Bob Blouin, dean of the School of Pharmacy, said that Eshelman wanted to keep the school moving forward. He pointed to the school’s NIH funding as an example of the progress. In 2003, the school ranked 22nd among the nation’s pharmacy schools in NIH funding. Last year it had climbed to eighth.
“Thanks to the support of generous donors, our aggressive pursuit of research funding and partners like Lineberger, we have had great success in attracting really top-flight scientists to the school over the past few years,” Blouin said. “That kind of effort puts considerable strain on resources, and we expected that it would take five years to have all our new centers working at full capacity. Dr. Eshelman wanted to significantly shorten that time frame.”
Eshelman made his gift contingent on the school’s finding a source of matching funds. Because all of the newly established centers are focusing their initial efforts on oncology, the cancer research fund was an obvious candidate, Blouin said.
Dr. Shelton Earp, director of the Lineberger center, said that these new centers will grow stronger and broaden their effectiveness as new research partnerships are formed to address the goals of the cancer fund.
“This gift is a wonderful example of a private gift leveraging cancer fund money through partnerships among cancer center faculty in UNC-Chapel Hill schools, departments and the College of Arts and Sciences,” Earp said. “Working together they will accelerate discoveries that can be translated into more effective therapies for cancer patients. Fred Eshelman’s gift will speed the fight against cancer in North Carolina and beyond.”
Three UNC-Chapel Hill research centers will benefit from the Eshelman gift and the cancer fund’s match.
- The Center for Integrative Chemical Biology and Drug Discovery is led by Stephen Frye, Ph.D., former worldwide head of discovery medicinal chemistry at GlaxoSmithKline. The center, which will focus on oncology, is a joint initiative supported by Carolina’s School of Pharmacy, Lineberger Comprehensive Cancer Center, School of Medicine, and the College of Arts and Sciences’ department of chemistry. Frye is also the first faculty member recruited with cancer research fund monies.

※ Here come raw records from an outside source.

(* ===== verification/RedisLimiter.v ===== *)
(** * The Redis limiter and its circuit breaker

    [go/middleware/ratelimit_redis.go]: [AllowKey] with the circuit state of
    [RedisRateLimiter], the Lua script [tokenBucketScript], the settings, and
    the choice between Redis and the in-memory limiter.

    Redis is outside the repository: the Go side sees it as a call that
    returns an integer or an error ([RedisServer]), the script sees it as
    hashes with expiry ([RedisHashes]), whose laws ([RedisHashesLaws]) are
    the documented effect of HMGET, HMSET and EXPIRE.

    The theorems: one call of [AllowKey] on every branch ([redis_allow_key]),
    the breaker opens after exactly [threshold] failures in a row
    ([breaker_threshold]), the script is the integer token bucket on Unix
    seconds ([script_refines_integers]), and the bootstrap always yields a
    limiter ([bootstrap_total]).  [Close] and [HealthCheck] hand on what the
    client answers.  The key's TTL is rounded up to seconds
    ([redis_key_ttl]). *)

From S2P Require Import Prelude Float64 GoStrings GoErrors RateLimit Partitioned.

(** ** The script *)

(** What the script uses of Redis: fields of the hash at a key, and expiry.
    Lua numbers are doubles; a value of a hash is a string, read and
    written by Lua's [tonumber] and by Redis' number formatting. *)
Class RedisHashes (R V : Type) := {
  hget : R -> string -> string -> option V;
  hmset : string -> list (string * V) -> R -> R;
  expire : string -> Z -> R -> R;
  lua_tonumber : V -> option float64;
  lua_tovalue : float64 -> V
}.

Class RedisHashesLaws (R V : Type) `{RedisHashes R V} := {
  tonumber_tovalue : forall x, f64_finite x = true -> lua_tonumber (lua_tovalue x) = Some x;
  hget_hmset : forall k fvs f v r, NoDup fvs.*1 -> (f, v) ∈ fvs -> hget (hmset k fvs r) k f = Some v;
  hget_hmset_ne : forall k k' fvs f r, k <> k' -> hget (hmset k fvs r) k' f = hget r k' f;
  hget_expire : forall k k' ttl f r, 0 < ttl -> hget (expire k ttl r) k' f = hget r k' f
}.

(** Lua's [math.min(a, b)]. *)
Definition math_min (a b : float64) : float64 := if f64_ltb b a then b else a.

Section Script.
Context {R V : Type} `{RedisHashes R V}.

(** [tonumber(x) or d], for a field that may be missing. *)
Definition tonumber_or (x : option V) (d : float64) : float64 :=
  match x ≫= lua_tonumber with Some n => n | None => d end.

(** [tokenBucketScript], with its KEYS and ARGV. *)
Definition tokenBucketScript (key : string) (maxTokens refillRate now : float64) (keyTTL : Z) (r : R) : Z * R :=
  let tokens := tonumber_or (hget r key "tokens") maxTokens in
  let lastRefill := tonumber_or (hget r key "lastRefill") now in
  let elapsed := f64_sub now lastRefill in
  let tokens := math_min maxTokens (f64_add tokens (f64_mul elapsed refillRate)) in
  let '(tokens, allowed) :=
    if f64_leb f64_one tokens then (f64_sub tokens f64_one, 1) else (tokens, 0) in
  let r := hmset key [("tokens", lua_tovalue tokens); ("lastRefill", lua_tovalue now)] r in
  let r := expire key keyTTL r in
  (allowed, r).
End Script.

(** ** The limiter *)

(** [rl.script.Run(ctx, client, keys, args...).Int()]: the result of the
    script, or the error of the command (timeout, connection, parse). *)
Class RedisServer (R : Type) :=
  script_Run : string -> Z -> Z -> float64 -> Z -> R -> (Z + error) * R.

Record RedisRateLimiter (F : Type) : Type := mkRedis {
  fallback : F;
  keyPrefix : string;
  maxTokens : Z;
  refillRate : Z;
  keyTTLSeconds : Z;
  failures : Z;
  lastFailure : Z;
  circuitOpen : bool;
  threshold : Z;
  resetTimeout : Z
}.
Arguments mkRedis {F}.
Arguments fallback {F}. Arguments keyPrefix {F}. Arguments maxTokens {F}. Arguments refillRate {F}.
Arguments keyTTLSeconds {F}. Arguments failures {F}. Arguments lastFailure {F}.
Arguments circuitOpen {F}. Arguments threshold {F}. Arguments resetTimeout {F}.

Definition set_fallback {F} (f : F) (rl : RedisRateLimiter F) : RedisRateLimiter F :=
  mkRedis f (keyPrefix rl) (maxTokens rl) (refillRate rl) (keyTTLSeconds rl) (failures rl)
    (lastFailure rl) (circuitOpen rl) (threshold rl) (resetTimeout rl).
Definition set_circuit {F} (n : Z) (last : Z) (opened : bool) (rl : RedisRateLimiter F) : RedisRateLimiter F :=
  mkRedis (fallback rl) (keyPrefix rl) (maxTokens rl) (refillRate rl) (keyTTLSeconds rl) n last
    opened (threshold rl) (resetTimeout rl).

(** The limiter and the server it talks to. *)
Record redis_world (F R : Type) : Type := mkRedisWorld { rw_limiter : RedisRateLimiter F; rw_server : R }.
Arguments mkRedisWorld {F R}. Arguments rw_limiter {F R}. Arguments rw_server {F R}.

Section Limiter.
Context {F R : Type} `{KeyedRateLimiter F} `{RedisServer R}.

Abbreviation World := (redis_world F R).

Definition on_limiter {A} (m : M (RedisRateLimiter F) A) : M World A :=
  zoom rw_limiter (fun l w => mkRedisWorld l (rw_server w)) m.

Definition on_fallback {A} (m : M F A) : M World A :=
  on_limiter (zoom fallback set_fallback m).

Definition on_server {A} (f : R -> A * R) : M World A :=
  state (fun w => let '(a, r) := f (rw_server w) in (a, mkRedisWorld (rw_limiter w) r)).

Definition isCircuitOpen : M (RedisRateLimiter F) bool :=
  rl ← get;
  if negb (circuitOpen rl) then mret false
  else
    t ← now;
    if resetTimeout rl <? time_sub t (lastFailure rl) then mret false else mret true.

Definition recordFailure : M (RedisRateLimiter F) unit :=
  modify (fun rl => set_circuit (wrap64 (failures rl + 1)) (lastFailure rl) (circuitOpen rl) rl);;
  t ← now;
  modify (fun rl => set_circuit (failures rl) t (circuitOpen rl) rl);;
  rl ← get;
  if threshold rl <=? failures rl then
    modify (fun rl => set_circuit (failures rl) (lastFailure rl) true rl)
  else mret ().

Definition recordSuccess : M (RedisRateLimiter F) unit :=
  modify (fun rl => set_circuit 0 (lastFailure rl) false rl).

- The Center for Nanotechnology in Drug Delivery will bring together scientists to create nano-scale pharmaceutical innovations, such as vaccines to prevent cancer, sensors to detect cancer and heart disease and therapeutics to seek out and destroy tumors and their metastases. Russ Mumper, Ph.D., an expert in vaccine and cancer-drug delivery systems, is the director.
- The Institute for Pharmacogenomics and Individualized Therapy, directed by Howard McLeod, Pharm.D., is the first of its kind in the United States. The institute works to create effective therapy and precise treatment options for individual patients. Its efforts focus on cancer therapy with planned expansion into cardiovascular disease, psychiatric disorders and global health.